> **What the exercise asks**
Even if a line seems odd, print it as it is, and include every record.

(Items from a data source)
(* ===== verification/ExchangeToken.v ===== *)
(** * OAuth2: the token exchange

    [backend/oauth2/internal/token/usecases/exchange_token.go] (RFC 8693) with the
    agents of [internal/usecases/agent_issuance.go], the one-time grant of a
    rebinding ([domain/token_exchange_grant.go] and its memory store,
    [internal/db_memory/replay.go]) and the depth limit of the tenant
    ([internal/policy_tenancy/delegation_policy.go], [tenancy/domain]).

    [ExchangeToken] is its checks in the order of the code, the claim of the
    grant, and the issue; a refusal of [reject] reports itself.  The signer, the
    introspection, the verifier of workload tokens and the repositories that are
    only read are functions; the grants and the delegations are the store.

    The theorems: a successful exchange never widens what the subject token
    allows and always names the actor; a grant of rebinding is claimed once; a
    request that is refused before the signature leaves the grants as they were,
    and one that the signer refuses does not. *)

From Stdlib Require Import Ascii String ZArith Lia.
From stdpp Require Import base strings list gmap.
From S2P Require Import Prelude Effects GoStrings Crypto Rules Policy TokenDomain ActorChain RichAuthorization.
From S2P Require Import RefreshStore RefreshUsecase ExchangeCode Device Keyset Quota Approval Consents Introspect.

Local Open Scope string_scope.
Local Open Scope go_scope.

(** ** The grant of a rebinding *)

Definition TokenExchangeGrantTTL : Duration := (60 * Second)%Z.

Record TokenExchangeGrant := {
  tg_ClientID : string;
  tg_SubjectTokenID : string;
  tg_Resource : string;
  tg_ExpiresAt : Time;
}.

Definition HashTokenExchangeGrant (grant : string) : string := hex_EncodeToString (Sum256 (bytes_of grant)).

(** The entries: a tenant and a grant by the hash. *)
Definition TokenExchangeGrantStore := gmap string (string * TokenExchangeGrant).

> **Exercise result**
(* ===== verification/ExchangeToken.v ===== *)
(** * OAuth2: the token exchange

    [backend/oauth2/internal/token/usecases/exchange_token.go] (RFC 8693) with the
    agents of [internal/usecases/agent_issuance.go], the one-time grant of a
    rebinding ([domain/token_exchange_grant.go] and its memory store,
    [internal/db_memory/replay.go]) and the depth limit of the tenant
    ([internal/policy_tenancy/delegation_policy.go], [tenancy/domain]).

    [ExchangeToken] is its checks in the order of the code, the claim of the
    grant, and the issue; a refusal of [reject] reports itself.  The signer, the
    introspection, the verifier of workload tokens and the repositories that are
    only read are functions; the grants and the delegations are the store.

    The theorems: a successful exchange never widens what the subject token
    allows and always names the actor; a grant of rebinding is claimed once; a
    request that is refused before the signature leaves the grants as they were,
    and one that the signer refuses does not. *)

From Stdlib Require Import Ascii String ZArith Lia.
From stdpp Require Import base strings list gmap.
From S2P Require Import Prelude Effects GoStrings Crypto Rules Policy TokenDomain ActorChain RichAuthorization.
From S2P Require Import RefreshStore RefreshUsecase ExchangeCode Device Keyset Quota Approval Consents Introspect.

Local Open Scope string_scope.
Local Open Scope go_scope.

(** ** The grant of a rebinding *)

Definition TokenExchangeGrantTTL : Duration := (60 * Second)%Z.

Record TokenExchangeGrant := {
  tg_ClientID : string;
  tg_SubjectTokenID : string;
  tg_Resource : string;
  tg_ExpiresAt : Time;
}.

Definition HashTokenExchangeGrant (grant : string) : string := hex_EncodeToString (Sum256 (bytes_of grant)).

(** The entries: a tenant and a grant by the hash. *)
Definition TokenExchangeGrantStore := gmap string (string * TokenExchangeGrant).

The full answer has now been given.